(** The model, its budgets, the purpose and the tools are fixed for a whole execution.  The outcome depends on the
    interfaces only through requests for the selected model without top-level tools, through context states with the
    configured budget, at most the permitted number of exchanges and those still to be presented at the end, and through
    executions of the tool the call names with the request's identities: two requests whose interfaces agree there have
    the same execution. *)
Theorem execution_pinned w0 r r' fuel : agree w0 r r' -> Execute cancelled fuel r w0 = Execute cancelled fuel r' w0.
Proof.
  intros Ha. unfold Execute. rewrite <- (ag_model _ _ _ Ha).
  destruct (rq_Provider r) as [p|] eqn:Ep; pose proof (ag_provider _ _ _ Ha) as Hp; rewrite Ep in Hp;
    destruct (rq_Provider r') as [p'|] eqn:Ep'; try by inversion Hp.
  destruct (rq_BuildContext r) as [b|] eqn:Eb; pose proof (ag_build _ _ _ Ha) as Hb; rewrite Eb in Hb;
    destruct (rq_BuildContext r') as [b'|] eqn:Eb'; try by inversion Hb.
  destruct (ValidateModelConfiguration _); [|done]. destruct (InputTokens _) as [budget|] eqn:Ei; [|done].
  assert (Ht : match rq_ToolExecutor r with Some x => Tools x w0 | None => [] end =
               match rq_ToolExecutor r' with Some x => Tools x w0 | None => [] end).
  { pose proof (ag_executor _ _ _ Ha) as Hx. by destruct Hx as [x x' (-> & _)|]. }
  cbv zeta. rewrite <- Ht. assert (H0 : exchanges_ok r 0 []) by apply exchanges_ok_nil. revert H0. generalize w0 at 2 4.
  generalize (@nil (ToolExchange Any)) 0. induction fuel as [|fuel IH]; intros exs n w Hok; [done|]. simpl.
  rewrite (agree_round w0 r r' p p' b b') by done.
  destruct (round _ r' _ _ _ _ _ _ _) as [[o|n' exs'] w'] eqn:E; [done|]. apply IH.
  rewrite <- (agree_round w0 r r' p p' b b') in E by done. by eapply round_continues.
Qed.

Problem requirements — Reproduce the listing shown above in its entirety, exactly.

Answer to this exercise —
(** The model, its budgets, the purpose and the tools are fixed for a whole execution.  The outcome depends on the
    interfaces only through requests for the selected model without top-level tools, through context states with the
    configured budget, at most the permitted number of exchanges and those still to be presented at the end, and through
    executions of the tool the call names with the request's identities: two requests whose interfaces agree there have
    the same execution. *)
Theorem execution_pinned w0 r r' fuel : agree w0 r r' -> Execute cancelled fuel r w0 = Execute cancelled fuel r' w0.
Proof.
  intros Ha. unfold Execute. rewrite <- (ag_model _ _ _ Ha).
  destruct (rq_Provider r) as [p|] eqn:Ep; pose proof (ag_provider _ _ _ Ha) as Hp; rewrite Ep in Hp;
    destruct (rq_Provider r') as [p'|] eqn:Ep'; try by inversion Hp.
  destruct (rq_BuildContext r) as [b|] eqn:Eb; pose proof (ag_build _ _ _ Ha) as Hb; rewrite Eb in Hb;
    destruct (rq_BuildContext r') as [b'|] eqn:Eb'; try by inversion Hb.
  destruct (ValidateModelConfiguration _); [|done]. destruct (InputTokens _) as [budget|] eqn:Ei; [|done].
  assert (Ht : match rq_ToolExecutor r with Some x => Tools x w0 | None => [] end =
               match rq_ToolExecutor r' with Some x => Tools x w0 | None => [] end).
  { pose proof (ag_executor _ _ _ Ha) as Hx. by destruct Hx as [x x' (-> & _)|]. }
  cbv zeta. rewrite <- Ht. assert (H0 : exchanges_ok r 0 []) by apply exchanges_ok_nil. revert H0. generalize w0 at 2 4.
  generalize (@nil (ToolExchange Any)) 0. induction fuel as [|fuel IH]; intros exs n w Hok; [done|]. simpl.
  rewrite (agree_round w0 r r' p p' b b') by done.
  destruct (round _ r' _ _ _ _ _ _ _) as [[o|n' exs'] w'] eqn:E; [done|]. apply IH.
  rewrite <- (agree_round w0 r r' p p' b b') in E by done. by eapply round_continues.
Qed.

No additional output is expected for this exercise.